- Your instructions
Output nothing but the lines from the first line of the entries to the line with "that it implements this interface. *)", inclusive, exactly as they read.
Start of Data for processing
(* ===== verification/Locks.v ===== *)
(** * The lock interface

    What kernel/spinlock.c promises the code that calls [acquire] and
    [release] on one CPU: a state with the list of spinlocks the executing
    CPU holds, innermost first.  A lock is identified by the name it is
    given in [initlock] and by the object it lives in.  The length of the
    list is [mycpu()->noff].  Spinlock.v models spinlock.c itself and proves
    that it implements this interface. *)

From S2P Require Import Prelude.

Abbreviation lockid := (string * Z)%type.

Class HasLocks (S : Type) := {
  held : S -> list lockid;
  set_held : list lockid -> S -> S;
}.

Class LocksLaws (S : Type) `{HasLocks S} := {
  held_set_held h (s : S) : held (set_held h s) = h;
  set_held_held (s : S) : set_held (held s) s = s;
  set_held_twice h h' (s : S) : set_held h (set_held h' s) = set_held h s;
}.

Fixpoint remove_lock (l : lockid) (h : list lockid) : list lockid :=
  match h with
  | [] => []
  | l' :: h' => if decide (l = l') then h' else l' :: remove_lock l h'
  end.

Section ops.
Context {S : Type} `{HasLocks S}.

Definition holding (l : lockid) : M S bool := gets (fun s => bool_decide (l ∈ held s)).

Definition acquire (l : lockid) : M S unit :=
  fun s => if decide (l ∈ held s) then Panic "acquire"
           else Ret tt (set_held (l :: held s) s).

Definition release (l : lockid) : M S unit :=
  fun s => if decide (l ∈ held s) then Ret tt (set_held (remove_lock l (held s)) s)
           else Panic "release".

Definition initlock (l : lockid) : M S unit :=
  modify (fun s => set_held (remove_lock l (held s)) s).

Lemma acquire_eq l s : l ∉ held s -> acquire l s = Ret tt (set_held (l :: held s) s).
Proof. intros. unfold acquire. by rewrite decide_False. Qed.

Lemma remove_lock_notin l h : l ∉ h -> remove_lock l h = h.
Proof.
  induction h as [|l' h IH]; simpl; [done|]. intros Hn.
  apply not_elem_of_cons in Hn as [??]. rewrite decide_False by done. by rewrite IH.
Qed.

Lemma remove_lock_head l h : remove_lock l (l :: h) = h.
Proof. simpl. by rewrite decide_True. Qed.

Lemma remove_lock_length l h : l ∈ h -> length h = Datatypes.S (length (remove_lock l h)).
Proof.
  induction h as [|a h IH]; simpl; [by intros ?%not_elem_of_nil|].
  intros Hin. case_decide as E; [done|]. apply elem_of_cons in Hin as [?|Hin]; [done|].
  simpl. by rewrite <- IH.
Qed.

Lemma release_head l h s : held s = l :: h -> release l s = Ret tt (set_held h s).
Proof.
  intros E. unfold release. rewrite E, decide_True by set_solver.
  by rewrite remove_lock_head.
Qed.

End ops.

Arguments acquire : simpl never.
Arguments release : simpl never.

#[export] Hint Rewrite @held_set_held @set_held_held @set_held_twice : xv6.
Lemma traps_transparent_witness :
  (exists h1, exec (fun _ => 0) (fun _ => 0) demo_mmu kernelvec (demo_hart 4352 (fun _ => 0) ∅ true) = Some (Call "kerneltrap" kernelvec_rest, h1) /\ get h1 sp = 4096) /\
  exists h', exec (fun _ => 0) (fun _ => 0) demo_mmu timervec (demo_hart 5 (fun _ => 4096) ∅ false) = Some (Mret, h') /\
    forall r, get h' r = get (demo_hart 5 (fun _ => 4096) ∅ false) r.
Proof.
  split.
  - destruct (proj1 (traps_transparent (fun _ => 0) (fun _ => 0) demo_mmu (demo_hart 4352 (fun _ => 0) ∅ true) ltac:(by apply demo_hart_ok)) 4096) as (h1 & E & H & _);
      [by apply demo_maps|]. exists h1. split; [exact E|exact H].
  - destruct (proj2 (traps_transparent (fun _ => 0) (fun _ => 0) demo_mmu (demo_hart 5 (fun _ => 4096) ∅ false) ltac:(by apply demo_hart_ok))) as (h' & E & Hr & _);
      [done|by vm_compute|by vm_compute|by left; vm_compute|]. exists h'. split; [exact E|exact Hr].
Defined.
End of Data for processing
- Response box
(* ===== verification/Locks.v ===== *)
(** * The lock interface

    What kernel/spinlock.c promises the code that calls [acquire] and
    [release] on one CPU: a state with the list of spinlocks the executing
    CPU holds, innermost first.  A lock is identified by the name it is
    given in [initlock] and by the object it lives in.  The length of the
    list is [mycpu()->noff].  Spinlock.v models spinlock.c itself and proves
    that it implements this interface. *)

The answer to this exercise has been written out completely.